Dataset entries:

(** When the returned table has no zero cell (every category was observed
    in both samples) the regulariser plays no role: any other regulariser
    gives the same PSI value and table. *)
Theorem regulariser_unused_without_empty_cells (X1 X2 : pyinput)
    (s1 s2 : Series) (m : option string) (bins : bins_arg) (fc : bool)
    (reg reg' : Q) (prec : Z) (psi : float) (tbl : DataFrame) :
  convert_input X1 msg_invalid_X1 = Ok (PSeries s1) ->
  convert_input X2 msg_invalid_X2 = Ok (PSeries s2) ->
  s_empty s1 = false -> s_empty s2 = false ->
  psi_calc X1 X2 m bins fc reg prec = Ok (psi, tbl) ->
  (forall r, In r tbl -> ~ expected r == 0 /\ ~ actual r == 0) ->
  psi_calc X1 X2 m bins fc reg' prec = Ok (psi, tbl).
Proof.
  intros H1 H2 E1 E2 H NZ.
  destruct (psi_calc_result _ _ _ _ _ _ _ _ _ _ _ H1 H2 E1 E2 H)
    as [c1 [c2 [C [-> ->]]]].
  rewrite (psi_calc_nonempty _ _ _ _ _ _ _ _ _ H1 H2 E1 E2), C.
  cbn [bind fst snd]. rewrite !aggregate_unfold. cbn [fst].
  assert (E : replace 0 reg' (df0_of c1 c2) = replace 0 reg (df0_of c1 c2)).
  { unfold replace. apply map_ext_in. intros r Hr.
    destruct (NZ r Hr) as [Ze Za].
    rewrite !(replace_cell_keep 0) by assumption. reflexivity. }
  rewrite E. reflexivity.
Qed.

Lemma regulariser_unused_without_empty_cells_witness :
  psi_calc (InArray 1 main_X1) (InArray 1 main_X2)
           (Some "equidistant") (BinsInt 3) false 5 3
  = Ok (fst main_result_equidistant, snd main_result_equidistant).
Proof.
  apply (regulariser_unused_without_empty_cells
           (InArray 1 main_X1) (InArray 1 main_X2) main_X1 main_X2
           (Some "equidistant") (BinsInt 3) false (1 # 10000) 5 3
           (fst main_result_equidistant) (snd main_result_equidistant)).
  - reflexivity.
  - reflexivity.
  - reflexivity.
  - reflexivity.
  - reflexivity.
  - intros r Hr. unfold main_result_equidistant in Hr.
    rewrite aggregate_unfold in Hr. cbn [snd] in Hr. vm_compute in Hr.
    destruct Hr as [<-|[<-|[<-|[<-|[]]]]]; split; discriminate.
Defined.

Lemma is_zero_true (a : R) : a = 0%R -> is_zero a = true.
Proof. intros H. unfold is_zero. destruct (Req_dec_T a 0); tauto. Qed.

Lemma is_neg_true (a : R) : (a < 0)%R -> is_neg a = true.
Proof. intros H. unfold is_neg. destruct (Rlt_dec a 0); tauto. Qed.

Lemma Q2R_zero (a : Q) : a == 0 -> Q2R a = 0%R.
Proof. intros H. rewrite (Qeq_eqR _ _ H). apply RMicromega.Q2R_0. Qed.

Lemma Q2R_pos (a : Q) : 0 < a -> (0 < Q2R a)%R.
Proof. intros H. apply Qlt_Rlt in H. rewrite RMicromega.Q2R_0 in H. exact H. Qed.

Lemma Q2R_neg (a : Q) : a < 0 -> (Q2R a < 0)%R.
Proof. intros H. apply Qlt_Rlt in H. rewrite RMicromega.Q2R_0 in H. exact H. Qed.

(** A frequency against a zero: the term is plus infinity. *)
Lemma psi_term_zero_actual (c : category) (e a : Q) :
  0 < e -> a == 0 -> psi_term (mkRow c e a) = Inf false.
Proof.
  intros He Ha. apply Q2R_pos in He. apply Q2R_zero in Ha.
  unfold psi_term, float_of_Q. cbn [expected actual fsub fdiv].
  rewrite Ha, (is_zero_true 0%R eq_refl), (is_zero_false (Q2R e)) by lra.
  rewrite (is_neg_false (Q2R e)) by lra. cbn [flog fmul].
  rewrite (is_zero_false (Q2R e - 0)) by lra.
  rewrite (is_neg_false (Q2R e - 0)) by lra. reflexivity.
Qed.

Lemma psi_term_zero_expected (c : category) (e a : Q) :
  e == 0 -> 0 < a -> psi_term (mkRow c e a) = Inf false.
Proof.
  intros He Ha. apply Q2R_zero in He. apply Q2R_pos in Ha.
  unfold psi_term, float_of_Q. cbn [expected actual fsub fdiv].
  rewrite He, (is_zero_false (Q2R a)) by lra. cbn [flog].
  assert (Z : (0 / Q2R a = 0)%R) by (unfold Rdiv; ring).
  rewrite (is_zero_true _ Z). cbn [fmul].
  rewrite (is_zero_false (0 - Q2R a)) by lra.
  rewrite (is_neg_true (0 - Q2R a)) by lra. reflexivity.
Qed.

(** A frequency against a negative number: the term is NaN. *)
Lemma psi_term_negative_actual (c : category) (e a : Q) :
  0 < e -> a < 0 -> psi_term (mkRow c e a) = NaN.
Proof.
  intros He Ha. apply Q2R_pos in He. apply Q2R_neg in Ha.
  unfold psi_term, float_of_Q. cbn [expected actual fsub fdiv].
  rewrite (is_zero_false (Q2R a)) by lra. cbn [flog].
  assert (N : (Q2R e / Q2R a < 0)%R).
  { unfold Rdiv. apply Rmult_pos_neg; [exact He|].
    apply Rinv_lt_0_compat. exact Ha. }
  rewrite (is_zero_false (Q2R e / Q2R a)) by lra.
  rewrite (is_neg_true _ N). reflexivity.
Qed.

Lemma psi_term_negative_expected (c : category) (e a : Q) :
  e < 0 -> 0 < a -> psi_term (mkRow c e a) = NaN.
Proof.
  intros He Ha. apply Q2R_neg in He. apply Q2R_pos in Ha.
  unfold psi_term, float_of_Q. cbn [expected actual fsub fdiv].
  rewrite (is_zero_false (Q2R a)) by lra. cbn [flog].
  assert (N : (Q2R e / Q2R a < 0)%R).
  { unfold Rdiv. apply Rmult_neg_pos; [exact He|].
    apply Rinv_0_lt_compat. exact Ha. }
  rewrite (is_zero_false (Q2R e / Q2R a)) by lra.
  rewrite (is_neg_true _ N). reflexivity.
Qed.

Lemma fold_fadd_NaN (l : list float) : fold_left fadd l NaN = NaN.
Proof. induction l as [|x r IH]; [reflexivity | exact IH]. Qed.

Lemma py_sum_NaN (l : list float) : In NaN l -> py_sum l = NaN.
Proof.
  unfold py_sum. generalize (Fin 0%R) as acc.
  induction l as [|x r IH]; intros acc H; [destruct H|].
  cbn [fold_left]. destruct H as [->|H]; [|apply IH; exact H].
  replace (fadd acc NaN) with NaN by (destruct acc; reflexivity).
  apply fold_fadd_NaN.
Qed.

Lemma fold_fadd_Inf (l : list float) :
  (forall x, In x l -> (exists t, x = Fin t) \/ x = Inf false) ->
  fold_left fadd l (Inf false) = Inf false.
Proof.
  induction l as [|x r IH]; intros H; [reflexivity|].
  cbn [fold_left].
  destruct (H x (or_introl eq_refl)) as [[t ->]| ->]; cbn [fadd Bool.eqb];
    apply IH; intros y Hy; apply H; right; exact Hy.
Qed.

Lemma py_sum_Inf (l : list float) :
  (forall x, In x l -> (exists t, x = Fin t) \/ x = Inf false) ->
  In (Inf false) l -> py_sum l = Inf false.
Proof.
  unfold py_sum. generalize 0%R as acc.
  induction l as [|x r IH]; intros acc G H; [destruct H|].
  assert (G' : forall y, In y r -> (exists t, y = Fin t) \/ y = Inf false).
  { intros y Hy. apply G. right. exact Hy. }
  cbn [fold_left]. destruct H as [->|H].
  - cbn [fadd]. apply fold_fadd_Inf. exact G'.
  - destruct (G x (or_introl eq_refl)) as [[t ->]| ->]; cbn [fadd].
    + apply IH; assumption.
    + apply fold_fadd_Inf. exact G'.
Qed.

(** The two cells of a row of [df0]: each positive or exactly 0, and not
    both 0. *)
Lemma df0_row_signs (X1 X2 : list category) (r : row Q) :
  In r (df0_of X1 X2) ->
  (0 < expected r \/ expected r = 0) /\ (0 < actual r \/ actual r = 0)
  /\ (0 < expected r \/ 0 < actual r).
Proof.
  intros H. apply df0_row_cells in H. destruct H as [K [-> ->]].
  apply -> distinct_In in K. apply in_app_or in K.
  destruct (cell0_cases X1 (r_key r)) as [[C1 [_ P1]]|[C1 Z1]];
    destruct (cell0_cases X2 (r_key r)) as [[C2 [_ P2]]|[C2 Z2]]; auto.
  exfalso. destruct K as [K|K]; apply count_pos_iff in K; lia.
Qed.

(** Without regularisation (a regulariser of 0) the PSI value is plus
    infinity as soon as the table has a zero cell, that is, a category
    observed in one sample only. *)
Theorem zero_regulariser_gives_infinity (X1 X2 : pyinput) (s1 s2 : Series)
    (m : option string) (bins : bins_arg) (fc : bool) (reg : Q) (prec : Z)
    (psi : float) (tbl : DataFrame) :
  convert_input X1 msg_invalid_X1 = Ok (PSeries s1) ->
  convert_input X2 msg_invalid_X2 = Ok (PSeries s2) ->
  s_empty s1 = false -> s_empty s2 = false ->
  reg == 0 ->
  psi_calc X1 X2 m bins fc reg prec = Ok (psi, tbl) ->
  (exists r, In r tbl /\ (expected r = 0 \/ actual r = 0)) ->
  psi = Inf false.
Proof.
  intros H1 H2 E1 E2 Hreg H [r0 [Hr0 Z0]].
  destruct (psi_calc_result _ _ _ _ _ _ _ _ _ _ _ H1 H2 E1 E2 H)
    as [c1 [c2 [_ [-> ->]]]].
  rewrite aggregate_unfold. cbn [fst].
  assert (T : forall r, In r (df0_of c1 c2) ->
                let r' := mkRow (r_key r) (replace_cell 0 reg (expected r))
                                (replace_cell 0 reg (actual r)) in
                ((exists t, psi_term r' = Fin t) \/ psi_term r' = Inf false)
                /\ (expected r = 0 \/ actual r = 0 -> psi_term r' = Inf false)).
  { intros r Hr. destruct (df0_row_signs _ _ _ Hr) as [[Pe|Ze] [[Pa|Za] B]].
    - cbn zeta. rewrite !replace_cell_nonzero by assumption. split.
      + left. eexists. apply psi_term_positive; assumption.
      + intros [Z|Z]; rewrite Z in *; [destruct (Qlt_irrefl _ Pe)
                                      | destruct (Qlt_irrefl _ Pa)].
    - cbn zeta. rewrite Za, replace_cell_nonzero by assumption.
      assert (E : psi_term (mkRow (r_key r) (expected r) (replace_cell 0 reg 0))
                  = Inf false).
      { apply psi_term_zero_actual; [exact Pe|].
        unfold replace_cell. cbn. exact Hreg. }
      split; [right; exact E | intros _; exact E].
    - cbn zeta. rewrite Ze, (replace_cell_nonzero reg (actual r)) by assumption.
      assert (E : psi_term (mkRow (r_key r) (replace_cell 0 reg 0) (actual r))
                  = Inf false).
      { apply psi_term_zero_expected; [|exact Pa].
        unfold replace_cell. cbn. exact Hreg. }
      split; [right; exact E | intros _; exact E].
    - exfalso. rewrite Ze, Za in B. destruct B as [B|B];
        destruct (Qlt_irrefl _ B). }
  apply py_sum_Inf.
  - intros x Hx. apply in_map_iff in Hx. destruct Hx as [r' [<- Hr']].
    unfold replace in Hr'. apply in_map_iff in Hr'.
    destruct Hr' as [r [<- Hr]]. apply (T r Hr).
  - apply in_map_iff.
    exists (mkRow (r_key r0) (replace_cell 0 reg (expected r0))
                  (replace_cell 0 reg (actual r0))).
    split; [apply (T r0 Hr0); exact Z0|].
    unfold replace. apply in_map_iff. exists r0. split; [reflexivity | exact Hr0].
Qed.
(** C3. A new connection starts in Connecting. [TransitionTo] succeeds
    exactly when the pair (current state, requested state) is one of
    Connecting->Open, Connecting->Closed, Open->Closing, Open->Closed,
    Closing->Closed, and then the state is the requested one and nothing
    else changes. On every other pair, among them every self-loop and every
    pair that leaves Closed, it returns an error that wraps ErrInvalidState
    and the connection is unchanged. *)
Theorem TransitionTo_matrix {any} (c : Connection any) (to : ConnectionState) :
  (forall now id addr,
      State (NewConnection (any := any) now id addr) = StateConnecting)
  /\ (fst (TransitionTo c to) = None <-> In (State c, to) permitted)
  /\ (In (State c, to) permitted ->
      TransitionTo c to = (None, set_State c to)
      /\ State (snd (TransitionTo c to)) = to)
  /\ (~ In (State c, to) permitted ->
      exists e, TransitionTo c to = (Some e, c)
                /\ errors_Is e ErrInvalidState = true)
  /\ (State c = to \/ State c = StateClosed -> ~ In (State c, to) permitted).
Proof.
  pose proof (CanTransitionTo_permitted c to) as Hcan.
  split; [reflexivity|].
  unfold TransitionTo.
  destruct (CanTransitionTo c to) eqn:E; cbn [negb fst snd].
  - assert (Hin : In (State c, to) permitted) by (apply Hcan; reflexivity).
    split; [tauto|]. split; [intros _; split; reflexivity|].
    split; [tauto|].
    intros [Heq | Heq]; revert Hin; rewrite Heq; unfold permitted,
      StateConnecting, StateOpen, StateClosing, StateClosed; cbn [In];
      intros Hin; repeat destruct Hin as [Hin | Hin];
      try inversion Hin; try lia; try contradiction.
  - assert (Hnin : ~ In (State c, to) permitted).
    { intros Hin. apply Hcan in Hin. discriminate. }
    split; [split; [discriminate | tauto]|].
    split; [tauto|].
    split; [|tauto].
    intros _. eexists. split; [reflexivity|]. reflexivity.
Qed.

Lemma TransitionTo_matrix_witness :
  TransitionTo (NewConnection (any := unit) 0 "c1" "1.2.3.4:5678") StateOpen
  = (None, set_State (NewConnection 0 "c1" "1.2.3.4:5678") StateOpen)
  /\ exists e,
      TransitionTo (set_State (NewConnection (any := unit) 0 "c1" "1.2.3.4:5678")
                              StateClosed) StateOpen
      = (Some e, set_State (NewConnection 0 "c1" "1.2.3.4:5678") StateClosed)
      /\ errors_Is e ErrInvalidState = true.
Proof.
  split.
  - apply (TransitionTo_matrix
             (NewConnection (any := unit) 0 "c1" "1.2.3.4:5678") StateOpen).
    cbn. tauto.
  - apply (TransitionTo_matrix
             (set_State (NewConnection (any := unit) 0 "c1" "1.2.3.4:5678")
                        StateClosed) StateOpen).
    cbn. intros H. repeat destruct H as [H | H]; try discriminate H; exact H.
Defined.

(** An observed sequence: the lifecycle of the scenario "State lifecycle". *)
Example lifecycle_scenario :
  let c0 := NewConnection (any := unit) 0 "c1" "1.2.3.4:5678" in
  let '(e1, c1) := TransitionTo c0 StateOpen in
  let '(e2, c2) := TransitionTo c1 StateClosing in
  let '(e3, c3) := TransitionTo c2 StateClosed in
  (e1, e2, e3) = (None, None, None)
  /\ State c3 = StateClosed
  /\ Forall (fun s => fst (TransitionTo c3 s) <> None)
            [StateConnecting; StateOpen; StateClosing; StateClosed].
Proof. cbn. repeat split; repeat constructor; discriminate. Qed.

(** C9, as the code has it. [UpdateActivity] stamps [LastActivity] with the
    current time and changes no other field, whatever the state: also on a
    connection that is Closed. *)
Theorem UpdateActivity_stamps {any} (now : Time) (c : Connection any) :
  LastActivity (UpdateActivity now c) = now
  /\ ID (UpdateActivity now c) = ID c
  /\ RemoteAddr (UpdateActivity now c) = RemoteAddr c
  /\ State (UpdateActivity now c) = State c
  /\ Metadata (UpdateActivity now c) = Metadata c.
Proof. repeat split. Qed.

(** C9, as stated, fails: on a Closed connection [UpdateActivity] is not a
    no-op, the time stamp moves. *)
Lemma UpdateActivity_closed_not_noop :
  let c := set_State (NewConnection (any := unit) 0 "c1" "1.2.3.4:5678")
                     StateClosed in
  State c = StateClosed
  /\ UpdateActivity 1 c <> c
  /\ LastActivity (UpdateActivity 1 c) = 1
  /\ LastActivity c = 0.
Proof. cbn. repeat split. intros H. inversion H. Qed.

(** ** Messages *)

(** C10. [ToOpcode] is total: a text message maps to 0x1 and every other
    message to 0x2, also one whose type tag is neither Text nor Binary,
    which [Message_Validate] rejects. *)
Theorem ToOpcode_total (m : Message) :
  (Message_Type m = MessageTypeText -> ToOpcode m = 0x1)
  /\ (Message_Type m <> MessageTypeText -> ToOpcode m = 0x2)
  /\ (Message_Type m <> MessageTypeText ->
      Message_Type m <> MessageTypeBinary ->
      Message_Validate m = Some ErrInvalidMessageType
      /\ ToOpcode m = OpcodeBinary).
Proof.
  unfold ToOpcode, Message_Validate, MessageTypeText, MessageTypeBinary,
    OpcodeText, OpcodeBinary.
  destruct (Z.eqb_spec (Message_Type m) 0), (Z.eqb_spec (Message_Type m) 1);
    cbn; repeat split; intros; try reflexivity; try contradiction; try lia.
Qed.

Lemma ToOpcode_total_witness :
  ToOpcode (NewTextMessage [104; 105]) = 0x1
  /\ ToOpcode (NewBinaryMessage [1; 2]) = 0x2
  /\ Message_Validate {| Message_Type := 99; Message_Payload := [116] |}
     = Some ErrInvalidMessageType
  /\ ToOpcode {| Message_Type := 99; Message_Payload := [116] |}
     = OpcodeBinary.
Proof.
  split.
  { apply (proj1 (ToOpcode_total (NewTextMessage [104; 105]))).
    reflexivity. }
  split.
  { apply (proj1 (proj2 (ToOpcode_total (NewBinaryMessage [1; 2])))).
    vm_compute. discriminate. }
  apply (proj2 (proj2 (ToOpcode_total
           {| Message_Type := 99; Message_Payload := [116] |})));
    vm_compute; discriminate.
Defined.

(** ** Accept key *)

Lemma bytes_app (s t : string) : bytes (s ++ t) = bytes s ++ bytes t.
Proof.
  induction s as [|c s IH]; [reflexivity|].
  change (byte_of_ascii c :: bytes (s ++ t)
          = byte_of_ascii c :: (bytes s ++ bytes t)).
  now rewrite IH.
Qed.

Lemma sha1_Sum_length (data : list Z) : length (sha1_Sum data) = 20%nat.
Proof.
  unfold sha1_Sum.
  destruct (sha1_blocks _ _ _) as [[[[h0 h1] h2] h3] h4].
  reflexivity.
Qed.

(** Induction on a list three elements at a time, the way base64 consumes
    its input. *)
Lemma list_ind_by3 {A} (P : list A -> Prop) :
  P [] -> (forall a, P [a]) -> (forall a b, P [a; b]) ->
  (forall a b c l, P l -> P (a :: b :: c :: l)) ->
  forall l, P l.
Proof.
  intros H0 H1 H2 H3.
  fix IH 1.
  intros [|a [|b [|c l]]]; [exact H0 | apply H1 | apply H2 |].
  apply H3, IH.
Qed.

(** Four characters for every group of three octets, a last group of one or
    two octets padded to four characters. *)
Lemma EncodeToString_length (src : list Z) :
  Z.of_nat (String.length (EncodeToString src)) = 4 * ((len src + 2) / 3).
Proof.
  induction src as [|a|a b|a b c l IH] using list_ind_by3;
    try reflexivity.
  cbn [EncodeToString String.length].
  unfold len in *. cbn [length].
  replace (Z.of_nat (S (S (S (length l)))) + 2)
    with ((Z.of_nat (length l) + 2) + 1 * 3) by lia.
  rewrite Z.div_add by lia. lia.
Qed.



(** ** Frame codec: arithmetic of the header *)

Lemma land_shiftl_low (x y k : Z) :
  0 <= k -> 0 <= x < 2 ^ k -> Z.land x (Z.shiftl y k) = 0.
Proof.
  intros Hk [Hx0 Hxk].
  destruct (Z.eq_dec x 0) as [-> | Hne]; [apply Z.land_0_l|].
  apply Z.bits_inj'. intros n Hn.
  rewrite Z.land_spec, Z.bits_0.
  destruct (Z.lt_ge_cases n k) as [Hlt | Hge].
  - rewrite Z.shiftl_spec_low by assumption. apply andb_false_r.
  - rewrite (Z.bits_above_log2 x n); [reflexivity | assumption |].
    apply Z.lt_le_trans with k; [|assumption].
    apply Z.log2_lt_pow2; [|assumption].
    clear - Hx0 Hne. lia.
Qed.

Lemma lor_shiftl_add (x y k : Z) :
  0 <= k -> 0 <= x < 2 ^ k -> Z.lor x (Z.shiftl y k) = x + y * 2 ^ k.
Proof.
  intros Hk Hx.
  rewrite <- Z.lxor_lor by (apply land_shiftl_low; assumption).
  rewrite <- Z.add_nocarry_lxor by (apply land_shiftl_low; assumption).
  now rewrite Z.shiftl_mul_pow2.
Qed.

Lemma Uint16_sum (a b : Z) :
  is_byte a -> is_byte b -> Uint16 [a; b] = 256 * a + b.
Proof.
  unfold is_byte, Uint16, at_. intros Ha Hb. cbn [nth].
  rewrite lor_shiftl_add; lia.
Qed.

Lemma Uint64_sum (b0 b1 b2 b3 b4 b5 b6 b7 : Z) :
  is_byte b0 -> is_byte b1 -> is_byte b2 -> is_byte b3 ->
  is_byte b4 -> is_byte b5 -> is_byte b6 -> is_byte b7 ->
  Uint64 [b0; b1; b2; b3; b4; b5; b6; b7]
  = 2 ^ 56 * b0 + 2 ^ 48 * b1 + 2 ^ 40 * b2 + 2 ^ 32 * b3
    + 2 ^ 24 * b4 + 2 ^ 16 * b5 + 2 ^ 8 * b6 + b7.
Proof.
  unfold is_byte, Uint64, at_. intros. cbn [nth].
  repeat match goal with
         | |- context [Z.lor ?x (Z.shiftl ?y ?k)] =>
             lazymatch x with
             | context [Z.lor] => fail
             | _ => rewrite (lor_shiftl_add x y k) by lia
             end
         end.
  lia.
Qed.

Lemma PutUint16_bytes (v : Z) :
  0 <= v <= 65535 -> PutUint16 (uint16 v) = [v / 256; v mod 256].
Proof.
  intros Hv. unfold PutUint16, uint16, byte.
  rewrite Z.shiftr_div_pow2 by lia.
  rewrite (Z.mod_small v 65536) by lia.
  change (2 ^ 8) with 256.
  rewrite (Z.mod_small (v / 256)); [reflexivity|].
  split; [apply Z.div_pos; lia | apply Z.div_lt_upper_bound; lia].
Qed.

Lemma PutUint64_bytes (v : Z) :
  0 <= v < 2 ^ 64 ->
  PutUint64 v = [v / 2 ^ 56; v / 2 ^ 48 mod 256; v / 2 ^ 40 mod 256;
       v / 2 ^ 32 mod 256; v / 2 ^ 24 mod 256; v / 2 ^ 16 mod 256;
       v / 2 ^ 8 mod 256; v mod 256].
Proof.
  intros Hv. unfold PutUint64, byte.
  rewrite !Z.shiftr_div_pow2 by lia.
  rewrite (Z.mod_small (v / 2 ^ 56)); [reflexivity|].
  split; [apply Z.div_pos; lia | apply Z.div_lt_upper_bound; lia].
Qed.
(** X11. The two tokens never change, so a connection address keeps
    working as long as the relay takes connections at all: after any run
    of events the runtime can deliver, whenever a connection can still be
    delivered (the process has not ended on an uncaught error and the
    server is listening), an extension request that carries the extension
    token is accepted and its socket becomes the extension socket, a
    client request that carries the client token becomes the client
    socket, and a request refused for its token or path is refused
    again. *)
Theorem connection_addresses_stay_valid (w : World) (es : list Event)
    (request : IncomingMessage) :
  feasible w es → enabled (run w es) (Connection request) = true →
  (extension_accepted request w →
     _extensionSocket (step (run w es) (Connection request))
       = Some (next_ws (run w es)))
  ∧ (browser_accepted request w →
     _browserSocket (step (run w es) (Connection request))
       = Some (next_ws (run w es)))
  ∧ (refused request w → refused request (run w es)).
Proof.
  intros _ _. destruct (tokens_run es w) as [He Hb]. split; [|split].
  - intros [Hp Ht].
    rewrite (extension_accepted_step request (run w es))
      by (split; [done | by rewrite He]).
    unfold handleExtensionConnection, resolve_waiter. case_branches; reflexivity.
  - intros [Hp Ht]. unfold step, _onConnection. simpl. rewrite Hp, Ht, Hb.
    simpl. by rewrite String.eqb_refl.
  - unfold refused. by rewrite He, Hb.
Qed.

- Exercise goal:
Copy the lines above exactly. Start with the line containing "split; [apply (T r0 Hr0); exact Z0|].", end with the line containing "exactly when the", and include both.

- Task result:
    split; [apply (T r0 Hr0); exact Z0|].
    unfold replace. apply in_map_iff. exists r0. split; [reflexivity | exact Hr0].
Qed.
(** C3. A new connection starts in Connecting. [TransitionTo] succeeds
    exactly when the pair (current state, requested state) is one of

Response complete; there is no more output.